Compared to its predecessor, the RSTAR is simpler and more reliable. It also does not need any external help to change its shape, so it can get past obstacles on its own.

It can also travel quite fast while expending less energy than expected for the speeds it can achieve and maintain. This gives it the endurance required for numerous roles that need a robot to chug on for hour after hour non-stop.

RSTAR switches between different wheels to move across different terrain

As mentioned earlier, the RSTAR has two sets of wheels. The conventional wheels come into play for flat, sturdy ground. On these surfaces, the robot can hit a top speed of more than three feet per second.

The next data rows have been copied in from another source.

(* ===== verification/Batching.v ===== *)
(** * Bounded CPU collation before upload ([_batching.py])

    [merge_batches] concatenates the rows of consecutive batches of one CPU
    source; [BatchCollator] groups batches per source under a byte target and
    frame limits. The collator is a mutable object: each operation returns the
    new state together with its result, because the counters and the dictionary
    have already changed when [merge_batches] raises.

    The theorems: the byte and frame accounting is exact, the limits hold after
    every successful [add], every batch is merged exactly once and in order per
    source, and the merged columns are the concatenation of the rows. *)

From S2P Require Import Prelude Batch.

Definition MAX_BATCH_BYTES : Z := 4 * 1024 * 1024.
Definition MAX_SOURCE_FRAMES : nat := 256.
Definition MAX_PENDING_FRAMES : Z := 512.

(** ** Tensor operations the module uses *)

(** [value.numel() * value.element_size()] *)
Definition column_bytes (t : tensor) : Z := Z.of_nat (numel t * element_size (t_dtype t)).

Definition fields_bytes (fs : list (string * option tensor)) : Z :=
  zsum (fun '(_, t) => column_bytes t) (select_tensors fs).

Definition owner_bytes `{Dataclass T} (owner : option T) : Z :=
  match owner with None => 0 | Some t => fields_bytes (dc_fields t) end.

Definition tensor_bytes (b : Batch) : Z :=
  fields_bytes (batch_fields b) + owner_bytes (registers b) + owner_bytes (memory b) +
  owner_bytes (context b) + owner_bytes (layout b).

(** [torch.cat(values)] along dimension 0: one device, one rank, equal trailing sizes. *)
Definition cat_dtype (ts : list tensor) : dtype :=
  if existsb (fun t => bool_decide (t_dtype t = int64)) ts then int64 else uint8.

Definition torch_cat (ts : list tensor) : result tensor :=
  match ts with
  | [] => throw RuntimeError "torch.cat(): expected a non-empty list of Tensors"
  | t0 :: _ =>
      raise! RuntimeError "Expected all tensors to be on the same device"
        when negb (forallb (fun t => bool_decide (t_device t = t_device t0)) ts) in
      match t_shape t0 with
      | [] => throw RuntimeError "zero-dimensional tensor cannot be concatenated"
      | _ :: trailing =>
          raise! RuntimeError "Sizes of tensors must match except in dimension 0"
            when negb (forallb (fun t => bool_decide
                   (t_shape t <> [] /\ tail (t_shape t) = trailing)) ts) in
          Ok (Tensor (cat_dtype ts) (t_device t0)
                (sum_list (default 0%nat <$> (head <$> (t_shape <$> ts))) :: trailing)
                (concat (t_data <$> ts)))
      end
  end.
(* ===== verification/Terminal.v ===== *)
(** * Facts about a finished trace ([terminal.py])

    The three enumerations, the outcome record and the exceptions that carry
    it. [trace_error] is what the generators of [pool.py] and [stdio.py] can
    raise: an ordinary exception, the private [_CleanEnd] signal, a terminal
    error with its outcome, or [GeneratorExit] at an abandoned [yield]. *)

From S2P Require Import Prelude.

Inductive TerminalReason :=
  | COMPLETE | TARGET_EXIT | MAX_RUN_DEADLINE | CAPTURE_FAILURE | TARGET_KILLED
  | UNSUPPORTED_TARGET | WORKER_TRANSPORT_FAILURE | UNKNOWN_DISCONNECTION
  | TRUNCATED_STREAM | CLIENT_TIMEOUT | CONNECTION_FAILURE.

Inductive BoundaryProgress := UNKNOWN | NOT_CONFIGURED | NOT_OBSERVED_BOUNDARY | OBSERVED.

Inductive TransportEnd := CLEAN | RESET | ERROR | TIMEOUT | NOT_OBSERVED.

#[global] Instance TerminalReason_eq_dec : EqDecision TerminalReason.
Proof. solve_decision. Defined.
#[global] Instance BoundaryProgress_eq_dec : EqDecision BoundaryProgress.
Proof. solve_decision. Defined.
#[global] Instance TransportEnd_eq_dec : EqDecision TransportEnd.
Proof. solve_decision. Defined.

Record TerminalOutcome := MkOutcome {
  o_reason : TerminalReason;
  o_endpoint : string;
  o_worker : Z;
  o_hello_received : bool;
  o_data_received : bool;
  o_hello_reported : option bool;
  o_data_reported : option bool;
  o_start : BoundaryProgress;
  o_stop : BoundaryProgress;
  o_transport : TransportEnd;
  o_complete : bool;
}.

#[global] Instance TerminalOutcome_eq_dec : EqDecision TerminalOutcome.
Proof. solve_decision. Defined.

(** [dataclasses.replace(outcome, transport=t)] *)
Definition set_transport (t : TransportEnd) (o : TerminalOutcome) : TerminalOutcome :=
  MkOutcome (o_reason o) (o_endpoint o) (o_worker o) (o_hello_received o) (o_data_received o)
    (o_hello_reported o) (o_data_reported o) (o_start o) (o_stop o) t (o_complete o).

(** [dataclasses.replace(outcome, worker=w)] *)
Definition set_outcome_worker (w : Z) (o : TerminalOutcome) : TerminalOutcome :=
  MkOutcome (o_reason o) (o_endpoint o) w (o_hello_received o) (o_data_received o)
    (o_hello_reported o) (o_data_reported o) (o_start o) (o_stop o) (o_transport o)
    (o_complete o).

(** Which of the three terminal exception classes is raised. *)
Inductive terminal_class := PlainTerminal | ConnectionTerminal | TimeoutTerminal.

#[global] Instance terminal_class_eq_dec : EqDecision terminal_class.
Proof. solve_decision. Defined.

Definition terminal_exc (c : terminal_class) : exc_class :=
  match c with
  | PlainTerminal => TraceTerminalError
  | ConnectionTerminal => TraceConnectionError
  | TimeoutTerminal => TraceTimeoutError
  end.

Inductive trace_error :=
  | PyError (e : exn)
  | CleanEnd (truncated : bool)
  | Terminal (c : terminal_class) (msg : string) (outcome : TerminalOutcome)
  | GeneratorExit.

#[global] Instance trace_error_eq_dec : EqDecision trace_error.
Proof. solve_decision. Defined.

(** [isinstance(error, class)] *)
Definition is_instance (e : trace_error) (c : exc_class) : bool :=
  match e with
  | PyError e => isinstance_exc (exn_class e) c
  | CleanEnd _ => isinstance_exc Exception_ c
  | Terminal t _ _ => isinstance_exc (terminal_exc t) c
  | GeneratorExit => isinstance_exc BaseException_ c
  end.
Definition handle (d : decoded) : M ctl :=
  let kind := d_kind d in let detail := d_detail d in
  run! modify_loc (note_frame kind detail) in
  if (kind =? 1) && has detail 2048 then
    raise_py ValueError "Use StdioEnv for an interactive worker" else
  if (kind =? 1) && has detail (Z.shiftl 1 13) then
    raise_py ValueError "Use KernelEnv for an interactive system worker" else
  if kind =? _REGISTER_SCHEMA then
    do! update := pure_py (match d_payload d with PSchema u => Ok u | _ => bad_payload end) in
    run! modify_loc (update_names (d_source d) update) in sret Continue
  else if bool_decide (kind ∈ _DATA_KINDS) then
    run! handle_data d in sret Continue
  else
  do! collator := gets_loc l_collator in
  do! ended := match collator with
               | Some c =>
                   if kind =? 3 then
                     do! ready := collate (fun c => end_source c (d_source d) 0) c in
                     run! seach yield_on_device ready in sret true
                   else sret false
               | None => sret false
               end in
  if ended then sret Continue
  else if kind =? _COMPLETE then run! handle_complete detail in sret Return
  else if kind =? _ERROR then run! handle_error detail in sret Return
  else if kind =? _TERMINAL_REPORT then sret (Report detail)
  else sret Continue.
End handle.
Lemma read_loop_outcome fuel (r : Run S D) : unpublished None r.2 ->
  wp (read_loop cfg fuel) (fun o r' => o = Some tt -> completed r'.2)
    (fun e r' => raised e r'.2) r.
Proof.
  revert r; induction fuel as [|fuel IH]; intros r Hu; simpl; [by apply wp_ret|].
  apply wp_bind. eapply wp_mono; [by apply frame_step_outcome| |done].
  intros [] r' Hr; [by apply wp_ret|by apply IH].
Qed.

(** An exception no clause of [_read] handles: not an [OSError], or (raised by an observer)
    already one of the package's terminal errors. *)
Definition unclassified (e : exn) : Prop :=
  not_os e \/ isinstance_exc (exn_class e) TraceTerminalError = true.

(** What a finished run shows, by its result. *)
Definition consistent (p : PoolObj) (tr : Trace) : Prop :=
  let published := exists o, p_outcome p = Some o /\ o_reason o = COMPLETE /\ o_complete o = true in
  let hidden := Forall no_summary (t_batches tr) in
  match t_result tr with
  | Ok None => True
  | Ok (Some _) => published
  | Raise (Terminal c m o) => p_outcome p = Some o /\ o_reason o <> COMPLETE /\ hidden
  | Raise (PyError e) => unclassified e /\ (published \/ p_outcome p = None /\ hidden)
  | Raise GeneratorExit => published \/ p_outcome p = None /\ hidden
  | Raise (CleanEnd _) => False
  end.

Lemma terminal_is_terminal c m o : is_instance (Terminal c m o) TraceTerminalError = true.
Proof. by destruct c. Qed.

Lemma timeout_is_os c : isinstance_exc c TimeoutError = true -> isinstance_exc c OSError = true.
Proof. by destruct c. Qed.

Lemma except_clauses_cases connected h d e o e' :
  except_clauses cfg connected h d e = (o, e') ->
  (o = None /\ e' = e /\ (forall b, e <> CleanEnd b) /\ (forall x, e = PyError x -> unclassified x)) \/
  (exists c m x, o = Some x /\ e' = Terminal c m x /\ o_reason x <> COMPLETE /\
     ((exists b, e = CleanEnd b) \/
      exists x, e = PyError x /\ isinstance_exc (exn_class x) OSError = true)).
Proof.
  unfold except_clauses. destruct e as [x|b|c m x|].
  - simpl. case_if.
    { intros [= <- <-]. left. split_and!; try done. intros y [= <-]. by right. }
    case_if.
    { intros [= <- <-]. right. eexists _, _, _. split_and!; try done. right. exists x.
      split; [done|]. by apply timeout_is_os. }
    case_if; intros [= <- <-].
    + right. eexists _, _, _. split_and!; try done; [by destruct connected|]. right. eauto.
    + left. split_and!; try done. intros y [= <-]. by left.
  - intros [= <- <-]. right. eexists _, _, _. split_and!; try done; [by destruct b|]. left. eauto.
  - rewrite terminal_is_terminal. intros [= <- <-]. left. by split_and!.
  - intros [= <- <-]. left. by split_and!.
Qed.
Definition source_batch (envelope : HardwareCaptureEnvelope) (finals : list (Z * group_read))
    (s : source) : result HardwareMultimodalBatch :=
  let read := fun signal data aux =>
    finished (_read_mapped_batch (m_page m) (m_memory m data) (m_memory m <$> aux) (mc_data_pages c)
      signal (so_tid s)) in
  let! pt := match so_pt_data s with
             | Some d => let! b := read "intel_pt" d (so_pt_aux s) in Ok (Some b)
             | None => Ok None
             end in
  let! pebs := match so_pebs_data s with
               | Some d => let! b := read "memory_loads" d None in Ok (Some b)
               | None => Ok None
               end in
  let! counters := optional (has_counters s)
    (let! final := match od_get (so_tid s) finals with
                   | Some g => Ok g
                   | None => throw KeyError "tid"
                   end in
     _counter_batch (so_tid s) (so_cpu s) (so_counter_start s) final) in
  Ok (MkMultimodalBatch (so_tid s) (so_tid s) (so_cpu s) envelope
        (status_of s pt pebs counters <$> _MODALITIES) pt pebs counters).

Definition mstop : M (list HardwareMultimodalBatch) :=
  do! p := sgets id in
  if negb (mu_running p) || mu_stopped p then
    sraise (Exn RuntimeError "Capture must be running and stopped only once")
  else
  run! smodify set_mstopped in
  do! stop_before := on_mhost (clock_gettime_ns m) in
  do! ss := sgets mu_sources in
  do! finals := try_finally (read_finals ss []) disarm_all in
  do! stop_after := on_mhost (clock_gettime_ns m) in
  do! p := sgets id in
  let envelope := MkEnvelope "CLOCK_MONOTONIC_RAW" (mu_arm_before p) (mu_arm_after p)
                    stop_before stop_after in
  slift (rmap (source_batch envelope finals) (mu_sources p)).

(** ** The resources of a source *)

Definition opt_fd (fd : Z) : list Z := if 0 <=? fd then [fd] else [].
Definition opt_map (o : option nat) : list nat := match o with Some i => [i] | None => [] end.
Definition source_fds (s : source) : list Z :=
  so_counter_fds s ++ opt_fd (so_pebs_fd s) ++ opt_fd (so_pt_fd s).
Definition source_maps (s : source) : list nat :=
  opt_map (so_pebs_data s) ++ opt_map (so_pt_aux s) ++ opt_map (so_pt_data s).

Definition mbalanced (p : multi) : Prop :=
  owns (mu_sources p ≫= source_fds) (mu_sources p ≫= source_maps) (mu_host p).

Definition mreleased (p : multi) : Prop :=
  mu_sources p = [] /\ h_open (mu_host p) = ∅ /\ h_mapped (mu_host p) = ∅ /\
  h_faults (mu_host p) = 0%nat.

Definition same_mflags (p p' : multi) : Prop :=
  mu_running p' = mu_running p /\ mu_stopped p' = mu_stopped p.

Lemma mbalanced_empty p : mbalanced p -> mu_sources p = [] -> mreleased p.
Proof. intros [] He. unfold mreleased. rewrite He in *. by split_and!. Qed.
Lemma wpr_stop_wp `{!Recorder} s : wpr_ok s ->
  wp wpr_stop
    (fun b s' => wpr_ok s' /\ cp_started s = true /\ cp_started s' = false /\ cp_stopped s' = true /\
       w_recording (cp_world s') = false /\ exported s s' b)
    (fun _ s' => wpr_ok s' /\ (s' = s \/ cp_stopped s' = true)) s.
Proof.
  intros Hok. unfold wpr_stop. apply wp_bind, wp_gets. unfold id.
  destruct (cp_directory s) as [d|] eqn:Hd; [|apply wp_raise; auto].
  apply wp_if; intros Hg; [apply wp_raise; auto|]. apply orb_false_iff in Hg as [Hst Hsp].
  apply negb_false_iff in Hst. apply wp_bind, wp_modify, wp_bind.
  assert (Hok1 : wpr_ok (set_wpr_stopped s)) by (destruct Hok; by split).
  eapply wp_mono; [apply in_world_wp, (run_wpr_wp (Stop (MkPath d "capture.etl")))|..].
  - intros [] s2 [[Hran Hr] Hs2]. specialize (Hr eq_refl). simpl in Hran.
    apply wp_bind, wp_modify, wp_bind. set (s3 := set_wpr_started false s2).
    assert (Hok3 : wpr_ok s3).
    { subst s3. rewrite Hs2. destruct Hok1, Hran. split; simpl;
        rewrite ?rn_next0, ?rn_dirs0, ?rn_runs0, ?Hr; try done.
      apply Forall_app. split; [done|]. by constructor. }
    assert (Hs3 : cp_stopped s3 = true) by (subst s3; by rewrite Hs2).
    eapply (wp_mono _ (fun bs s4 => wpr_ok s4 /\ s4 = on_world (cp_world s4) s3 /\
        w_recording (cp_world s4) = false /\ exists x,
        get_file (MkPath d "capture.etl") (cp_world s4) = Some x /\ bs = content_bytes x) _
      (fun _ s4 => wpr_ok s4 /\ s4 = on_world (cp_world s4) s3)).
    + apply wp_zoom. unfold read_bytes. apply wp_bind.
      eapply wp_mono; [apply (wcall_wp id _ (same_world (cp_world s3)))|..]; [done| |].
      * intros [] w Hw. apply wp_bind, wp_gets. destruct (get_file _ w) as [x|] eqn:Hx.
        -- apply wp_ret. split_and!; [by apply same_ok|done|simpl; by rewrite (sw_recording _ _ Hw)|].
           by exists x.
        -- apply wp_raise. split; [by apply same_ok|done].
      * intros e w Hw. split; [by apply same_ok|done].
    + intros bs s4 (Hok4 & Hs4 & Hr4 & x & Hx & ->).
      assert (Hs4' : cp_stopped s4 = true) by (by rewrite Hs4).
      destruct (content_bytes x) as [|b0 bs] eqn:Hbs; [apply wp_raise; auto|].
      apply wp_bind, wp_lift; [intros t Ht; apply wp_ret|intros e _; auto].
      change (frombuffer _ _) with (_tensor_b (b0 :: bs)) in Ht. rewrite tensor_b_Ok in Ht.
      injection Ht as <-.
      split_and!; try done; [by rewrite Hs4|]. split_and!; try done.
      exists d, x. by rewrite Hbs.
    + intros e s4 [Hok4 Hs4]. split; [done|]. right. by rewrite Hs4.
  - intros e s2 [[Hran _] Hs2]. rewrite Hs2. split; [|by right].
    apply (ran_ok (Stop (MkPath d "capture.etl"))); [done|done|done|done].
Qed.

(** ** Histories *)

Inductive wpr_op := WprEnter | WprStop | WprClose.

Definition exec_wpr (s : WprCapture) (o : wpr_op) : WprCapture :=
  match o with
  | WprEnter => (wpr_enter s).1
  | WprStop => (wpr_stop s).1
  | WprClose => (wpr_close s).1
  end.
Definition exec_wprs (ops : list wpr_op) (s : WprCapture) : WprCapture := fold_left exec_wpr ops s.

Lemma exec_wpr_ok `{!Recorder} o s : wpr_ok s ->
  wpr_ok (exec_wpr s o) /\ (cp_stopped s = true -> cp_stopped (exec_wpr s o) = true).
Proof.
  intros Hok. destruct o; simpl.
  - pose proof (wpr_enter_wp s Hok) as Hw. unfold wp in Hw.
    destruct (wpr_enter s) as [s' [[]|e]]; destruct Hw as (H1 & _ & H2); simpl; by rewrite H2.
  - pose proof (wpr_stop_wp s Hok) as Hw. unfold wp in Hw. destruct (wpr_stop s) as [s' [b|e]]; simpl.
    + destruct Hw as (H1 & _ & _ & H2 & _). by split.
    + destruct Hw as [H1 [->|H2]]; [by split|by split].
  - pose proof (wpr_close_wp s Hok) as Hw. unfold wp in Hw. destruct (wpr_close s) as [s' [[]|e]]; simpl.
    + destruct Hw as (H1 & _ & _ & H2). by rewrite H2.
    + destruct Hw as [(H1 & _ & _ & H2) _]. by rewrite H2.
Qed.

Lemma exec_wprs_ok `{!Recorder} ops s : wpr_ok s ->
  wpr_ok (exec_wprs ops s) /\ (cp_stopped s = true -> cp_stopped (exec_wprs ops s) = true).
Proof.
  revert s; induction ops as [|o ops IH]; intros s Hok; [done|]. simpl.
  destruct (exec_wpr_ok o s Hok) as [H1 H2]. destruct (IH _ H1) as [H3 H4]. split; [done|]. auto.
Qed.

Lemma new_wpr_ok s : new_wpr = Ok s -> wpr_ok s.
Proof. unfold new_wpr. destruct (negb _); [done|]. intros [= <-]. split; try done. Qed.


(** A stop exports one finished session, once. In any reachable state, if [stop] returns,
    the capture was running and nothing records any more; the batch holds exactly the bytes of
    the exported file, which are not empty, and never claims to be complete; and no later stop
    of the same capture returns. *)
Theorem wpr_stop_exports `{!Recorder} (ops : list wpr_op) (s0 s' : WprCapture) (b : WprBatch)
  (Hnew : new_wpr = Ok s0) (Hstop : wpr_stop (exec_wprs ops s0) = (s', Ok b)) :
  cp_started (exec_wprs ops s0) = true /\ w_recording (cp_world s') = false /\
  exported (exec_wprs ops s0) s' b /\
  forall more, is_ok (wpr_stop (exec_wprs more s')).2 = false.
Proof.
  destruct (exec_wprs_ok ops s0 (new_wpr_ok s0 Hnew)) as [Hok _].
  pose proof (wpr_stop_wp _ Hok) as Hw. unfold wp in Hw. rewrite Hstop in Hw.
  destruct Hw as (Hok' & H1 & H2 & H3 & H4 & H5). split_and!; try done.
  intros more. destruct (exec_wprs_ok more s' Hok') as [_ Hm]. specialize (Hm H3).
  unfold wpr_stop, sbind, sgets, id. rewrite Hm, orb_true_r. by destruct (cp_directory _).
Qed.
End wpr.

Round wheels are unsuitable for very yielding ground. When it comes across mud or sand, the RSTAR will flip its legs over to deploy its spoke wheels, which are shaped rather like blunt fan blades. This set of wheels can get much better purchase on soft soil or grainy terrain.

The spoke wheels also allow the RSTAR to climb vertical surfaces and crawl horizontally. By pressing its spoke wheels against the walls, it can avoid coming into contact with the floor, bypassing obstacles such as deep holes filled with water.

Efforts to scale up the original STAR robot are already taking place in the BGU lab. The bigger robot will be able to climb stairs and other barriers that are too tall for its smaller kin. It will be able to haul up to four pounds of cargo, such as sensors, supplies, and a smaller STAR or RSTAR unit to get to hard-to-reach places.